On March 20, 1995, in the middle of the morning rush hour, the Aum Shinrikyo cult unleashed a terrorist attack on the subways of Tokyo. Five men on... (show more)

On March 20, 1995, in the middle of the morning rush hour, the Aum Shinrikyo cult unleashed a terrorist attack on the subways of Tokyo. Five men on five different trains unleashed sarin gas in the subway system, which shut down most of the city, injured at least 5,000 people, and left 12 dead. It was the single worst attack on Japan since the end of World War Two, and it gripped the nation.
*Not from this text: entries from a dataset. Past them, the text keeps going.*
(** * Food detection pipeline of [streamlit_andromeda.py]

    A shallow embedding of the region-proposal-and-classify pipeline, the
    overlay renderer, the cached model loader and the two detection pages,
    with theorems about them.

    OpenCV, Keras, PIL and Streamlit are outside the repository: their
    functions are fields of a backend record ([cv2_backend]) or of the model
    object ([Model]), and every theorem holds for all backends and models.
    Python floats are IEEE 754 binary64 numbers ([spec_float]); a float32
    value is represented by the binary64 number it is equal to. *)

From Stdlib Require Import ZArith String Ascii List Lia Bool.
From Stdlib Require Import Floats.SpecFloat.
From stdpp Require Import base option list strings gmap fin_maps pretty.

Local Open Scope Z_scope.

(** ** Python outcomes: a call returns a value or raises *)

Record exn := Exn { exn_type : string; exn_msg : string }.

Inductive outcome (A : Type) : Type :=
| Returns (a : A)
| Raises (e : exn).
Arguments Returns {A} a.
Arguments Raises {A} e.

Definition obind {A B} (o : outcome A) (k : A -> outcome B) : outcome B :=
  match o with
  | Returns a => k a
  | Raises e => Raises e
  end.

(** ** Floats *)

Module Float.

(** The value of a finite float [S754_finite s m e] is [(-1)^s * m * 2^e].
    Two finite values are compared exactly, after aligning exponents, so
    the order does not depend on how a value is normalised. *)
Definition signed (s : bool) (m : positive) : Z :=
  if s then Z.neg m else Z.pos m.

Definition align (m e e' : Z) : Z := m * 2 ^ (e - e').

Definition cmp_finite (m1 e1 m2 e2 : Z) : comparison :=
  let e := Z.min e1 e2 in
  Z.compare (align m1 e1 e) (align m2 e2 e).

Definition compare (x y : spec_float) : option comparison :=
  match x, y with
  | S754_nan, _ | _, S754_nan => None
  | S754_infinity s1, S754_infinity s2 =>
      Some (match s1, s2 with
            | true, true | false, false => Eq
            | true, false => Lt
            | false, true => Gt
            end)
  | S754_infinity s, _ => Some (if s then Lt else Gt)
  | _, S754_infinity s => Some (if s then Gt else Lt)
  | S754_zero _, S754_zero _ => Some Eq
  | S754_zero _, S754_finite s _ _ => Some (if s then Gt else Lt)
  | S754_finite s _ _, S754_zero _ => Some (if s then Lt else Gt)
  | S754_finite s1 m1 e1, S754_finite s2 m2 e2 =>
      Some (cmp_finite (signed s1 m1) e1 (signed s2 m2) e2)
  end.

(** [x >= y], [x <= y]: false as soon as one side is NaN. *)
Definition ge (x y : spec_float) : bool :=
  match compare x y with
  | Some (Gt | Eq) => true
  | _ => false
  end.

Definition le (x y : spec_float) : bool :=
  match compare x y with
  | Some (Lt | Eq) => true
  | _ => false
  end.

Definition is_nan (x : spec_float) : bool :=
  match x with S754_nan => true | _ => false end.

Definition of_Z32 (v : Z) : spec_float := binary_normalize 24 128 v 0 false.
Definition of_Z64 (v : Z) : spec_float := binary_normalize 53 1024 v 0 false.
Definition div32 : spec_float -> spec_float -> spec_float := SFdiv 24 128.
Definition div64 : spec_float -> spec_float -> spec_float := SFdiv 53 1024.

(** Decimal literals of the source, as the binary64 number nearest to them. *)
Definition lit (num den : Z) : spec_float := div64 (of_Z64 num) (of_Z64 den).

Definition zero : spec_float := S754_zero false.
Definition one : spec_float := of_Z64 1.
Definition half : spec_float := lit 5 10.

(** ** [format(x, ".2f")]

    The decimal nearest to the exact value with two digits after the
    point, ties to the even neighbour; [hundredths] is that decimal times
    one hundred. *)
Definition round_half_even (num den : Z) : Z :=
  let q := num / den in
  let r := num mod den in
  match Z.compare (2 * r) den with
  | Lt => q
  | Gt => q + 1
  | Eq => if Z.even q then q else q + 1
  end.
I remember hearing about this, but I don't remember giving it too much attention - I mean, when was I ever going to have to know much about Japan, right? In the light of our own terrorist woes in the US, I wish I had.

Haruki Murakami is best known for being a fiction writer. I've read a few of his books, and they're all really interesting. He has a very strange mind, and he's a good enough writer that he can often successfully avoid giving his characters names, something that still surprises me. This time, however, he decided to turn his hand to non-fiction, chronicling the events of what was a shocking blow to his home country.

In his introduction to this book, he explains why he decided to write it. Like many people, he heard about the attacks while he was living abroad, and thought, "Oh, that's terrible." And then he tried to put it out of his mind. But it wouldn't stay there. A woman had written a letter to a magazine about her husband. He had been on the subway that morning, and had been injured by the sarin. His injuries had impaired him to the point where he had been forced to quit his job. Not only because of the physical effects of being gassed, but also because he had become an outcast at work. People would look at him and whisper about the "weirdo" who had been on the subway that day. He was, probably, a reminder of what people wanted to forget. He had, by no will of his own, become an outsider, and that pressure led him to quit his job - what Murakami calls a "double violence." First by the sarin, then by Japan.

From that point, Murakami took to wondering what really happened to people that morning. Not what the newspapers and TV said, but the stories of the people who had actually been on the trains.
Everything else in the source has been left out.